GOAL OF THE EXERCISE: Exact reproduction required: the lines below from the line with "Definition refresh_token (d" to the line with "else tokenFilePath (d_cacheBase", both ends included, and no others.

--*--

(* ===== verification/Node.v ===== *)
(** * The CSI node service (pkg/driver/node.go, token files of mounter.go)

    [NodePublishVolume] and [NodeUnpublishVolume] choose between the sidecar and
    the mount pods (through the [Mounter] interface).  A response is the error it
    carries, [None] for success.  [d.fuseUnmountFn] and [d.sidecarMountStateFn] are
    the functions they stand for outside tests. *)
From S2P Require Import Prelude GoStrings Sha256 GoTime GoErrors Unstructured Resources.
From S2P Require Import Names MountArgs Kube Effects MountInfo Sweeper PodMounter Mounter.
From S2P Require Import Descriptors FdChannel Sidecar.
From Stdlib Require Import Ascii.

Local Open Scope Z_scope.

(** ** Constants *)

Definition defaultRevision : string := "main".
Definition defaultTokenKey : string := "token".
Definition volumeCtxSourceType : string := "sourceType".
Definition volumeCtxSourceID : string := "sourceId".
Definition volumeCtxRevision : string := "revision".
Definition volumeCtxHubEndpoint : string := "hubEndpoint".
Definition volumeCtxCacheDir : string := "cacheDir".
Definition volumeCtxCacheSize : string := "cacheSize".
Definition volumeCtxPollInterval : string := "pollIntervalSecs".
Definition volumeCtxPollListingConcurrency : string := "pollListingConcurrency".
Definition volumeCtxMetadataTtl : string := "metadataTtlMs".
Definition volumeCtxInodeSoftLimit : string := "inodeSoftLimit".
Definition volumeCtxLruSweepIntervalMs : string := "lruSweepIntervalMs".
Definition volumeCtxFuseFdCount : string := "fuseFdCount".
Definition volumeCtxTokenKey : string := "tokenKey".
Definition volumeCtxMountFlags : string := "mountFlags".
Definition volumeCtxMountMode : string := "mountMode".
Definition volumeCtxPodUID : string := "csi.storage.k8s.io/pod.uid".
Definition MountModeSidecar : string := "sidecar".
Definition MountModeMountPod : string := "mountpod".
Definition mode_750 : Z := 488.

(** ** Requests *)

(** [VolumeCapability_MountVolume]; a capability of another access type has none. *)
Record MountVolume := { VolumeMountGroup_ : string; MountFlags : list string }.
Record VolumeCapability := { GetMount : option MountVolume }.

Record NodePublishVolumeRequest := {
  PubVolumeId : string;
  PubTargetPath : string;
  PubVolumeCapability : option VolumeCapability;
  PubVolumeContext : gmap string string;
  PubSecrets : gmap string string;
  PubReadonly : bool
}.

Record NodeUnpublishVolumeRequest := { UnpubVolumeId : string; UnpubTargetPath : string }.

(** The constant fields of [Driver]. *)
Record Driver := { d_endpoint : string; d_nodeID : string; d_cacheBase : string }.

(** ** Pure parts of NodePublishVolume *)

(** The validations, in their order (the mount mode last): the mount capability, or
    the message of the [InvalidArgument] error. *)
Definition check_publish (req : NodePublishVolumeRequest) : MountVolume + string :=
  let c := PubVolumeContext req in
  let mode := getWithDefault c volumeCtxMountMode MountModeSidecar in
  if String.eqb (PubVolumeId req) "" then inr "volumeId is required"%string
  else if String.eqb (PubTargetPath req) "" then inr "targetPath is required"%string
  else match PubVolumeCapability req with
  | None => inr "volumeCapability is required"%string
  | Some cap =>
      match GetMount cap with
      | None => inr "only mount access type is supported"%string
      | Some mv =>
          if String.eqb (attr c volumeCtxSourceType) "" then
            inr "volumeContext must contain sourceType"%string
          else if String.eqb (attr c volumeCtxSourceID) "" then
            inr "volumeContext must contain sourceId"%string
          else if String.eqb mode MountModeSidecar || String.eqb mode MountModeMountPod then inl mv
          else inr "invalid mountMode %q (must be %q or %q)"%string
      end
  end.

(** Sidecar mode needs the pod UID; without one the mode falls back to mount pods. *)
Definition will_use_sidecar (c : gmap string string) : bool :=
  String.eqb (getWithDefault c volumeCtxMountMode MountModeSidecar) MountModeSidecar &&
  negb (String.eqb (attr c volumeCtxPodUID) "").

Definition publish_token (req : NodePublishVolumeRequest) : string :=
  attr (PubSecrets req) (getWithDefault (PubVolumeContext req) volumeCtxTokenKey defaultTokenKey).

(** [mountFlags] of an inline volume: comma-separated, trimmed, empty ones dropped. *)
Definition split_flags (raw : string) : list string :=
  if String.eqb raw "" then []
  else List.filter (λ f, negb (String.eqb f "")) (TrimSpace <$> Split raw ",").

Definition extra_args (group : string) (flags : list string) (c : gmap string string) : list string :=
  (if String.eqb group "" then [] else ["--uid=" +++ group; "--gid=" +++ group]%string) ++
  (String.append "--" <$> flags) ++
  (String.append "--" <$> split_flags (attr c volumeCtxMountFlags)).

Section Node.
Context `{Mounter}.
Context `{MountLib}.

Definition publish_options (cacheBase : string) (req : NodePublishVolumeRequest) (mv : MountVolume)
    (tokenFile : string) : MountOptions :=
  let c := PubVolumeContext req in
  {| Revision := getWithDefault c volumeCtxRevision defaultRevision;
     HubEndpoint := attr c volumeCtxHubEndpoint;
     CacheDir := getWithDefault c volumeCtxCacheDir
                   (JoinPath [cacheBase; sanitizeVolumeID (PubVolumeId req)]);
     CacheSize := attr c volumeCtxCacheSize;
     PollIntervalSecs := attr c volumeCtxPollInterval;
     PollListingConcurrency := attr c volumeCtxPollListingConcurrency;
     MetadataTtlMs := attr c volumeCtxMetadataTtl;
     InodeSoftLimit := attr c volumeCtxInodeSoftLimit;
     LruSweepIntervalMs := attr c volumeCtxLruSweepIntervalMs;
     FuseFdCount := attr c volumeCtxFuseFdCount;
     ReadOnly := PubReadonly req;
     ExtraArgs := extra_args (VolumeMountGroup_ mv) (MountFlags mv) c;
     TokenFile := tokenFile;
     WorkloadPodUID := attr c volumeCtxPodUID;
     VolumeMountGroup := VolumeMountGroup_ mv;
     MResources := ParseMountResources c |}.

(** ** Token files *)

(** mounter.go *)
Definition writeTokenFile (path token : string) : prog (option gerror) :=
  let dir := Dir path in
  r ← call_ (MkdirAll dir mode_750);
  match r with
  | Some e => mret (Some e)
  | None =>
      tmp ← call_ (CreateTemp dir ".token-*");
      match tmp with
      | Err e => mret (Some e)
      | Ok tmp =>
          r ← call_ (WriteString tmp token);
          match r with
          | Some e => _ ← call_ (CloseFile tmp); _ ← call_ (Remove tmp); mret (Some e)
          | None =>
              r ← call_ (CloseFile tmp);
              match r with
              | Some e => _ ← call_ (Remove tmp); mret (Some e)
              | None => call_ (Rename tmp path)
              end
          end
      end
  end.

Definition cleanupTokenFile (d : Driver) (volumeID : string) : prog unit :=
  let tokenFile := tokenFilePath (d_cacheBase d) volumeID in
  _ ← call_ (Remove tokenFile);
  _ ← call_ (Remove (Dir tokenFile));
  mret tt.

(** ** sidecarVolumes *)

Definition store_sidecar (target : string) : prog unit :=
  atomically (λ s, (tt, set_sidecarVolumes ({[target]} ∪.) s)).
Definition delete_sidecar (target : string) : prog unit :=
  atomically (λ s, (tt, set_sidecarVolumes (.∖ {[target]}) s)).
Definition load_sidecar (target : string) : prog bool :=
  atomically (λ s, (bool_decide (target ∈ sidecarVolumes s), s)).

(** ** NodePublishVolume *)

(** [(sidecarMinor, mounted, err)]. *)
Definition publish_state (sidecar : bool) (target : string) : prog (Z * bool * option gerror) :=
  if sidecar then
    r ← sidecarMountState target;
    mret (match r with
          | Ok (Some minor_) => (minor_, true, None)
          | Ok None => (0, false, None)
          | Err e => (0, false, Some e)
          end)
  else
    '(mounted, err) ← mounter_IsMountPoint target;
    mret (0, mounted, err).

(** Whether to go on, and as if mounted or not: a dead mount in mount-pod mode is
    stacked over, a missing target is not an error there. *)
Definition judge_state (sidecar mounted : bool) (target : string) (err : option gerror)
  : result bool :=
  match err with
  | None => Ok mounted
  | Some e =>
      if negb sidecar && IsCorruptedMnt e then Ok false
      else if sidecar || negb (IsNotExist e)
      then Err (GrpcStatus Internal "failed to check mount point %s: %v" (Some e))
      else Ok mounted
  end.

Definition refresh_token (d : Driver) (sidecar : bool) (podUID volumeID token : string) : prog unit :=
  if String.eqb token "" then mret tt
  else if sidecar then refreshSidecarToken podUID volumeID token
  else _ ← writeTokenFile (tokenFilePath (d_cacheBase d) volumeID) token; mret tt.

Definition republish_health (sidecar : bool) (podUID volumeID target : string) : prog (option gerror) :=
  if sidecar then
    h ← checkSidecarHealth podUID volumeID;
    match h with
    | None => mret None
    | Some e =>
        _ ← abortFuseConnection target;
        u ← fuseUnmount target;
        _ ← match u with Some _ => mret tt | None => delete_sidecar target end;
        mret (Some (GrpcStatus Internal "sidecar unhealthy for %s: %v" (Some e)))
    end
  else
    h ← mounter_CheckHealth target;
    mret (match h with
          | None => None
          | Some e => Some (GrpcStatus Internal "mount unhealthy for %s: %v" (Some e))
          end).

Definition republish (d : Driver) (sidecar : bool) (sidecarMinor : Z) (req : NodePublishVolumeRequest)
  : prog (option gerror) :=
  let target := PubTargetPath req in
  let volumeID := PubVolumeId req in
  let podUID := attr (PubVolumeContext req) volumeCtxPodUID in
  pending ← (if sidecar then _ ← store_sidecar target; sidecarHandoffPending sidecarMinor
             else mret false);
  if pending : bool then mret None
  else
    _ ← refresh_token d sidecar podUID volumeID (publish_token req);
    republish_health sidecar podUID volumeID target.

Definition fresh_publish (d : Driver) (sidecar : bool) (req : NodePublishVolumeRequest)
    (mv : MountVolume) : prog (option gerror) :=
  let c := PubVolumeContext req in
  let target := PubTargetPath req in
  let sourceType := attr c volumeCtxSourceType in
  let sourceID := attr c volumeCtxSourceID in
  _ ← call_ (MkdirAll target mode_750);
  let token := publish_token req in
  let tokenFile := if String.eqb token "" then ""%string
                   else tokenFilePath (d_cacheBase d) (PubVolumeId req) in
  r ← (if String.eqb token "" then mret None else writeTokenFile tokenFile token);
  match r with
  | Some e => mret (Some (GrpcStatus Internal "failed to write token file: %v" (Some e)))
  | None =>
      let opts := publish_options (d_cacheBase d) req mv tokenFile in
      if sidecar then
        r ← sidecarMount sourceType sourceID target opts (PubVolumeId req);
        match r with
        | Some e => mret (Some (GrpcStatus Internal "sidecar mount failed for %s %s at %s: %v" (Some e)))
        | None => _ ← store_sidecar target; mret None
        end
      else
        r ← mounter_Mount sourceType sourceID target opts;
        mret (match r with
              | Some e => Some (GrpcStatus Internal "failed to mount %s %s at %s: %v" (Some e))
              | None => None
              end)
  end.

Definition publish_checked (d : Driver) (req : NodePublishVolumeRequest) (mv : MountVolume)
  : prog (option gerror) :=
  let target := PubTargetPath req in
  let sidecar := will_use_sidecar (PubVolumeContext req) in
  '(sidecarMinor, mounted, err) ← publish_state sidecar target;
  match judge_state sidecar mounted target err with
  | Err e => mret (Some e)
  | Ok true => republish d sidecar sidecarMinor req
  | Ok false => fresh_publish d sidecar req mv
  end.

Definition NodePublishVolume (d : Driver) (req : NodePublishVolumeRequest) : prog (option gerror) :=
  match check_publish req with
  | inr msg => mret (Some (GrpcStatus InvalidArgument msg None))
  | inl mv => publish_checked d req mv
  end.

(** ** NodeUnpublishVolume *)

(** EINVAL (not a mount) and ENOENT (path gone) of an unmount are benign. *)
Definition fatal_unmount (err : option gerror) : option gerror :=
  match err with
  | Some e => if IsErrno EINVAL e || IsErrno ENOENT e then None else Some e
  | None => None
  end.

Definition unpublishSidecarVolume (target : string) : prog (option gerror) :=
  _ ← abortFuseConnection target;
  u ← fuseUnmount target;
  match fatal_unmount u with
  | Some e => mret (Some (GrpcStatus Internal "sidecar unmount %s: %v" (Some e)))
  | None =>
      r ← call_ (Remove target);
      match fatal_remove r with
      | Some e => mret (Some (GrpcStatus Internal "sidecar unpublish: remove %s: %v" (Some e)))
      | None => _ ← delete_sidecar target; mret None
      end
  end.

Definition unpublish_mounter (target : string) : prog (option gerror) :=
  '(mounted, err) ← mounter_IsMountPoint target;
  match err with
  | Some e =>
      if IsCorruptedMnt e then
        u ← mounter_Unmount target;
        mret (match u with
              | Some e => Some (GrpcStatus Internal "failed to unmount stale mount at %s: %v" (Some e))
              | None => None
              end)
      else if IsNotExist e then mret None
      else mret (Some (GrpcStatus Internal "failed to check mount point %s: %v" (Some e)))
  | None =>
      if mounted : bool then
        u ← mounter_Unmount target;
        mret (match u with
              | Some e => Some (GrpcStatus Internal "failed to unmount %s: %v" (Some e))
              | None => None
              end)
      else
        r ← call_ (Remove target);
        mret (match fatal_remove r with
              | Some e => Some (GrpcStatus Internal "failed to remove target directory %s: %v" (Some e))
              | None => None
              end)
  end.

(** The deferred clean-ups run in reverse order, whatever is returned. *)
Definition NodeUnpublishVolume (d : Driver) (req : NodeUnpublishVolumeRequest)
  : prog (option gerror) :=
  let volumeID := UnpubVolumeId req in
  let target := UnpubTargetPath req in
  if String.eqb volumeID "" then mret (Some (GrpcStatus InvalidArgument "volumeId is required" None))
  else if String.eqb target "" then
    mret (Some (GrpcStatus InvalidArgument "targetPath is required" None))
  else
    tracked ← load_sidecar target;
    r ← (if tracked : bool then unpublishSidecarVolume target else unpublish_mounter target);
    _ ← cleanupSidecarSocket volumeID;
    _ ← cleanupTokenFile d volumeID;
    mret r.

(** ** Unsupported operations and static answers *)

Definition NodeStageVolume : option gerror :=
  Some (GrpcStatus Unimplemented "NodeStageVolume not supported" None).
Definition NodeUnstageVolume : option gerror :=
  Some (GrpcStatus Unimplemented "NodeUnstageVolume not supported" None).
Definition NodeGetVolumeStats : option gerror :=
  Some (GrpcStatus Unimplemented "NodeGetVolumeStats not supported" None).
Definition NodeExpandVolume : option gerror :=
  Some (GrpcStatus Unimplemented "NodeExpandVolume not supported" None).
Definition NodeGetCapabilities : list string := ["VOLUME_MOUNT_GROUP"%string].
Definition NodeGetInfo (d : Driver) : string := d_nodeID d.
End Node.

--*--

ANSWER SPACE:
Definition refresh_token (d : Driver) (sidecar : bool) (podUID volumeID token : string) : prog unit :=
  if String.eqb token "" then mret tt
  else if sidecar then refreshSidecarToken podUID volumeID token
  else _ ← writeTokenFile (tokenFilePath (d_cacheBase d) volumeID) token; mret tt.

Definition republish_health (sidecar : bool) (podUID volumeID target : string) : prog (option gerror) :=
  if sidecar then
    h ← checkSidecarHealth podUID volumeID;
    match h with
    | None => mret None
    | Some e =>
        _ ← abortFuseConnection target;
        u ← fuseUnmount target;
        _ ← match u with Some _ => mret tt | None => delete_sidecar target end;
        mret (Some (GrpcStatus Internal "sidecar unhealthy for %s: %v" (Some e)))
    end
  else
    h ← mounter_CheckHealth target;
    mret (match h with
          | None => None
          | Some e => Some (GrpcStatus Internal "mount unhealthy for %s: %v" (Some e))
          end).

Definition republish (d : Driver) (sidecar : bool) (sidecarMinor : Z) (req : NodePublishVolumeRequest)
  : prog (option gerror) :=
  let target := PubTargetPath req in
  let volumeID := PubVolumeId req in
  let podUID := attr (PubVolumeContext req) volumeCtxPodUID in
  pending ← (if sidecar then _ ← store_sidecar target; sidecarHandoffPending sidecarMinor
             else mret false);
  if pending : bool then mret None
  else
    _ ← refresh_token d sidecar podUID volumeID (publish_token req);
    republish_health sidecar podUID volumeID target.

Definition fresh_publish (d : Driver) (sidecar : bool) (req : NodePublishVolumeRequest)
    (mv : MountVolume) : prog (option gerror) :=
  let c := PubVolumeContext req in
  let target := PubTargetPath req in
  let sourceType := attr c volumeCtxSourceType in
  let sourceID := attr c volumeCtxSourceID in
  _ ← call_ (MkdirAll target mode_750);
  let token := publish_token req in
  let tokenFile := if String.eqb token "" then ""%string
                   else tokenFilePath (d_cacheBase d) (PubVolumeId req) in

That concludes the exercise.